Sometimes, when we have a conversation with early-stage startups or companies that have never outsourced development, it turns out that their executives know little about how processes should be organized to comply with the law. When conversations come to this point, they provide us access to sensitive areas that, by law, shouldn’t be exposed to us. Of course, they experienced no negative consequences because we knew about what we could and could not do in this regard. Additionally, because we reacted immediately and explained every aspect of data protection law to them, we ensured the security of the system was maintained.
In this post, we’ll try to outline the basics that every wealthtech executive should be aware of. We will describe the main regulations and bodies to deal with to start a new business, what activities one should do repeatedly to stay compliant, and what types of responsibility breakdown exist for cloud adopters.
What Is Necessary To Start A Robo-advisor?
The journey of a wealthtech startup begins with the U.S. Securities and Exchange Commission (SEC) and Financial Industry Regulatory Authority (FINRA). These organizations aim to protect investors from fraud and misbehavior, so they check all the aspects of a new startup before it starts serving clients. Therefore, the first step to registering a robo-advisor is the submission of Form ADV to the SEC. This form includes a summary of material changes within the firm. It can be supplemented with a brochure describing who will actually serve the investment advisor. For example, on-premises products should also be used in compliance with rule SEC 17a-4, so there are particular laws to comply with based on the system specifics.

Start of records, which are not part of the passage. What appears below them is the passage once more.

(** * firehosePool: failure detection, reconnect loop and pool reconciliation

    A shallow embedding of [firehose.go] (package [firehosePool]):
    [failure], [retry] and [clientsReset], the methods of [*Server] that
    count errors inside a time frame, re-establish the connection to the
    delivery stream and resize the slice of clients.

    The methods mutate the server through a pointer; here every method is a
    function from the server record to the new record, together with the
    chronological list of the calls it makes to its collaborators (the log,
    the AWS session and service, the clients, the sleeping of the goroutine).
    What the collaborators answer (session and describe results, the clock)
    is an argument of the function. *)

From Stdlib Require Import ZArith List String Bool Lia.
Import ListNotations.
Open Scope Z_scope.

(** ** Machine integers and durations *)

Definition min_int64 : Z := - 2 ^ 63.
Definition max_int64 : Z := 2 ^ 63 - 1.

(** Two's complement wrap-around of a 64-bit signed integer ([x++] on an
    [int]/[int64] counter). *)
Definition wrap64 (z : Z) : Z := (z + 2 ^ 63) mod 2 ^ 64 - 2 ^ 63.

(** [time.Duration] is an int64 count of nanoseconds. *)
Definition Nanosecond : Z := 1.
Definition Second : Z := 1000000000 * Nanosecond.

(** [t.Sub(u)]: the duration [t - u], saturated at the largest and smallest
    [Duration] when the difference does not fit. Instants are nanosecond
    counts. *)
Definition Sub (t u : Z) : Z :=
  if t - u >? max_int64 then max_int64
  else if t - u <? min_int64 then min_int64
  else t - u.

(** ** The constants of the package *)

Definition maxConnectionsTries : Z := 3.
Definition connectionRetry : Z := 5 * Second.
Definition connectTimeout : Z := 15 * Second.
Definition errorsFrame : Z := 10 * Second.
Definition maxErrors : Z := 10.

(** Go's [error] values are kept as their message. *)
Definition error : Type := string.

(** The fields of [cfg] that the file reads. *)
Record Config : Type := mkConfig {
  StreamName : string;
  Profile : string;
  Region : string;
  Workers : Z
}.

(** The descriptor returned by [DescribeDeliveryStream]. *)
Record StreamDescription : Type := mkStreamDescription {
  DeliveryStreamName : string;
  DeliveryStreamARN : string;
  DeliveryStreamStatus : string
}.

Section Pool.

(** The [Client] and [session.Session] types are declared outside this
    file; the supervisor only stores, stops and creates them. *)
Context {Client Session : Type}.

(** [firehose.New(sess, &aws.Config{Region: ...})]. *)
Record Firehose : Type := mkFirehose {
  svcSession : Session;
  svcRegion : string
}.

Every robo-advisor should be able to explain to regulators how the tool works and how it complies with regulatory requirements. This is to ensure that the outputs the system provides to its customers don’t mislead investors in their financial decisions. In this update on the FINRA’s “Report on Digital Investment Advice,” one can find the best practices of how to validate one’s platform for regulators.
FINRA is the best known nongovernmental organization that manages broker–dealer industry risks and monitors companies that provide investment advice. It encourages investors to check the filings and backgrounds of every firm or professional before starting a collaboration. Thus, it’s crucial for startups to become members of FINRA or some other self-regulatory organization before beginning operations.

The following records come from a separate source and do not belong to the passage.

(** * smoothbrain-test: the assertion helpers of [Test.go]

    A shallow embedding of the Go package [smoothbraintest] (file
    [Test.go]) together with the parts of the Go runtime and standard
    library its functions call ([testing.T.Fatal], [runtime.Caller],
    [recover], [reflect], [errors.Is], interface comparison), followed by
    the properties of the assertion helpers.

    Layout: Part I holds every definition (the Go value universe, the
    formatting terms, the goroutine monad, the functions of [Test.go] in
    source order); Part II holds the lemmas and theorems. *)

From Stdlib Require Import ZArith String Ascii List Bool Lia.
From Stdlib Require Import Floats.SpecFloat.
From stdpp Require Import base option list gmap strings.

Set Warnings "-register-all".

Local Open Scope string_scope.
Local Open Scope Z_scope.
Local Open Scope list_scope.
Local Open Scope stdpp_scope.

(* ================================================================== *)
(** * Part I. Definitions *)
(* ================================================================== *)

(** ** Go values

    The dynamic values the assertion helpers receive through their [any]
    parameters.  A [value] is a value of a concrete or interface type; the
    element types that Go needs to tell a nil [[]int] from a nil
    [[]string] are carried by the constructors. *)
Module Go.

Inductive type : Type :=
  | TBool
  | TInt
  | TFloat64
  | TString
  | TPtr (elem : type)
  | TSlice (elem : type)
  | TMap (key elem : type)
  | TFunc
  | TChan (elem : type)
  | TArray (len : nat) (elem : type)
  | TStruct (fields : list type)
  | TInterface.

(** Identity of types. *)
Fixpoint type_eqb (a b : type) {struct a} : bool :=
  match a, b with
  | TBool, TBool | TInt, TInt | TFloat64, TFloat64 | TString, TString
  | TFunc, TFunc | TInterface, TInterface => true
  | TPtr x, TPtr y | TSlice x, TSlice y | TChan x, TChan y => type_eqb x y
  | TMap k x, TMap l y => type_eqb k l && type_eqb x y
  | TArray n x, TArray m y => Nat.eqb n m && type_eqb x y
  | TStruct xs, TStruct ys =>
      (fix all (xs ys : list type) {struct xs} : bool :=
         match xs, ys with
         | [], [] => true
         | x :: xs', y :: ys' => type_eqb x y && all xs' ys'
         | _, _ => false
         end) xs ys
  | _, _ => false
  end.

(** The language's notion of a comparable type: slices, maps and
    functions are not, arrays and structs are when their parts are,
    interfaces are (the comparison may still panic at run time). *)
Fixpoint comparable (t : type) : bool :=
  match t with
  | TSlice _ | TMap _ _ | TFunc => false
  | TArray _ e => comparable e
  | TStruct fs => forallb comparable fs
  | _ => true
  end.

(** 64-bit IEEE 754 floats, as the specification floats of the standard
    library at precision 53 and maximal exponent 1024. *)
Definition float64 : Type := spec_float.

Inductive value : Type :=
  | VBool (b : bool)
  | VInt (z : Z)
  | VFloat64 (f : float64)
  | VString (s : string)
  | VPtr (elem : type) (addr : option N)
  | VSlice (elem : type) (data : option (list value))
  | VMap (key elem : type) (data : option (list (value * value)))
  | VFunc (code : option N)
  | VChan (elem : type) (ch : option N)
  | VArray (elem : type) (items : list value)
  | VStruct (fields : list value)
  | VIface (held : option value).

(** A value of type [any]: the nil interface, or a dynamic value. *)
Definition any : Type := option value.

Fixpoint type_of (v : value) : type :=
  match v with
  | VBool _ => TBool
  | VInt _ => TInt
  | VFloat64 _ => TFloat64
  | VString _ => TString
  | VPtr e _ => TPtr e
  | VSlice e _ => TSlice e
  | VMap k e _ => TMap k e
  | VFunc _ => TFunc
  | VChan e _ => TChan e
  | VArray e items => TArray (length items) e
  | VStruct fields => TStruct (map type_of fields)
  | VIface _ => TInterface
  end.

(** Conversion of a value to [any]: a value of interface type hands over
    what it holds, so the dynamic type of an [any] is never an interface
    type. *)
Fixpoint to_any (v : value) : any :=
  match v with
  | VIface None => None
  | VIface (Some x) => to_any x
  | _ => Some v
  end.

(** The language's [==] on two operands of one comparable type; [None]
    is the run-time panic of comparing interface values whose common
    dynamic type is not comparable.  Arrays and structs are compared part
    by part in order, stopping at the first difference.  Operands that
    could not be written with [==] in a well-typed program (slices, maps,
    functions, operands of two types) also give [None]. *)
Fixpoint go_eq (x y : value) {struct x} : option bool :=
  match x, y with
  | VBool a, VBool b => Some (Bool.eqb a b)
  | VInt a, VInt b => Some (Z.eqb a b)
  | VFloat64 a, VFloat64 b => Some (SFeqb a b)
  | VString a, VString b => Some (String.eqb a b)
  | VPtr _ a, VPtr _ b => Some (bool_decide (a = b))
  | VChan _ a, VChan _ b => Some (bool_decide (a = b))
  | VArray _ xs, VArray _ ys | VStruct xs, VStruct ys =>
      (fix parts (xs ys : list value) {struct xs} : option bool :=
         match xs, ys with
         | [], [] => Some true
         | a :: xs', b :: ys' =>
             match go_eq a b with
             | Some true => parts xs' ys'
             | r => r
             end
         | _, _ => Some false
         end) xs ys
  | VIface hx, VIface hy =>
      match hx, hy with
      | None, None => Some true
      | Some a, Some b =>
          if type_eqb (type_of a) (type_of b)
          then if comparable (type_of a) then go_eq a b else None
          else Some false
      | _, _ => Some false
      end
  | _, _ => None
  end.

(** [a == b] on two interface values. *)
Definition iface_eq (a b : any) : option bool := go_eq (VIface a) (VIface b).

(** Generic code: a type parameter [T] comes with its Go type and the
    injection of its values into the value universe. *)
Class GoType (T : Type) : Type := {
  go_type : type;
  to_value : T -> value;
  zero : T
}.

(** [any(x)]. *)
Definition box {T : Type} `{GoType T} (x : T) : any := to_any (to_value x).

(** The constraint [comparable], for the strictly comparable types: [==]
    is total on them (it never panics).  The interface types, which the
    constraint also admits and on which [==] can panic at run time, are
    no instances: a statement over [Comparable T] says nothing of a call
    at [T = any] or [T = error]. *)
Class Comparable (T : Type) `{GoType T} : Type := {
  go_eqb : T -> T -> bool
}.

(** What [==] satisfies on every strictly comparable type: it is
    symmetric and transitive (and reflexive except on NaN). *)
Class ComparableLaws (T : Type) `{Comparable T} : Prop := {
  go_eqb_sym : forall x y : T, go_eqb x y = true -> go_eqb y x = true;
  go_eqb_trans : forall x y z : T,
    go_eqb x y = true -> go_eqb y z = true -> go_eqb x z = true
}.

#[global] Instance bool_GoType : GoType bool :=
  {| go_type := TBool; to_value := VBool; zero := false |}.
#[global] Instance int_GoType : GoType Z :=
  {| go_type := TInt; to_value := VInt; zero := 0 |}.
#[global] Instance float64_GoType : GoType float64 :=
  {| go_type := TFloat64; to_value := VFloat64; zero := S754_zero false |}.
#[global] Instance string_GoType : GoType string :=
  {| go_type := TString; to_value := VString; zero := "" |}.
(** The interface type [any] as a type argument. *)
#[global] Instance any_GoType : GoType any :=
  {| go_type := TInterface; to_value := VIface; zero := None |}.
(** A slice [[]T]; a nil and an empty slice are both the empty list. *)
#[global] Instance slice_GoType {T : Type} `{GoType T} : GoType (list T) :=
  {| go_type := TSlice (go_type (T := T));
     to_value := fun l => VSlice (go_type (T := T)) (Some (map to_value l));
     zero := [] |}.

#[global] Instance bool_Comparable : Comparable bool :=
  {| go_eqb := Bool.eqb |}.
#[global] Instance int_Comparable : Comparable Z :=
  {| go_eqb := Z.eqb |}.
#[global] Instance float64_Comparable : Comparable float64 :=
  {| go_eqb := SFeqb |}.
#[global] Instance string_Comparable : Comparable string :=
  {| go_eqb := String.eqb |}.

End Go.

(** ** Package [fmt]

    [fmt.Sprintf] is kept symbolic: a formatted string is the format and
    its operands.  [render] turns it into characters once the formatting
    of single operands under a verb is given. *)
Module fmt.

Inductive text : Type :=
  | Lit (s : string)
  | Sprintf (format : string) (args : list arg)
with arg : Type :=
  | Val (a : Go.any)
  | Str (t : text).

(** How the package prints one operand under one verb ([%v], [%T], [%d],
    [%e], [%s]). *)
Class Verbs : Type := { verb : ascii -> Go.any -> string }.

(** Substitution of the operands, already printable, for the verbs of a
    format, left to right. *)
Fixpoint subst_verbs (format : string) (args : list (ascii -> string)) : string :=
  match format with
  | EmptyString => EmptyString
  | String.String "%"%char (String.String c rest) =>
      match args with
      | a :: args' => a c +:+ subst_verbs rest args'
      | [] => "%!" +:+ String.String c ("(MISSING)" +:+ subst_verbs rest [])
      end
  | String.String c rest => String.String c (subst_verbs rest args)
  end.

Fixpoint render `{Verbs} (t : text) : string :=
  match t with
  | Lit s => s
  | Sprintf format args =>
      subst_verbs format
        (map (fun a c => match a with
                         | Val x => verb c x
                         | Str t' => render t'
                         end) args)
  end.

End fmt.

(** ** Package [runtime]: call stacks, panics and goroutine exit *)
Module runtime.

(** A stack frame as [runtime.Caller] reports it: file and line. *)
Definition Frame : Type := string * Z.

(** Where the build found the sources: the path of this package's
    [Test.go], and the position in the runtime's [panic.go] from which
    [gopanic] and [Goexit] run deferred calls. *)
Class Build : Type := {
  Test_go : string;
  panic_go : string;
  gopanic_line : Z;
  Goexit_line : Z
}.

Obviously, this list of submissions and partnerships isn’t complete, but at least it can give insight into how much work should be preceding the launching of the platform.
Personally Identifiable Information: What Does It Mean For WealthTechs?
Wealthtech aggregates tons of personally identifiable information (PII) data, which requires harder scrutiny on the part of controlling authorities. For example, last year’s GDPR law became one of the top policies with which startups needed to align their services. It obliged companies to provide users with access to and control over their personal data. Additionally, Regulation S-P and the Red Flags Rule regulate customer data protection and help prevent identity theft.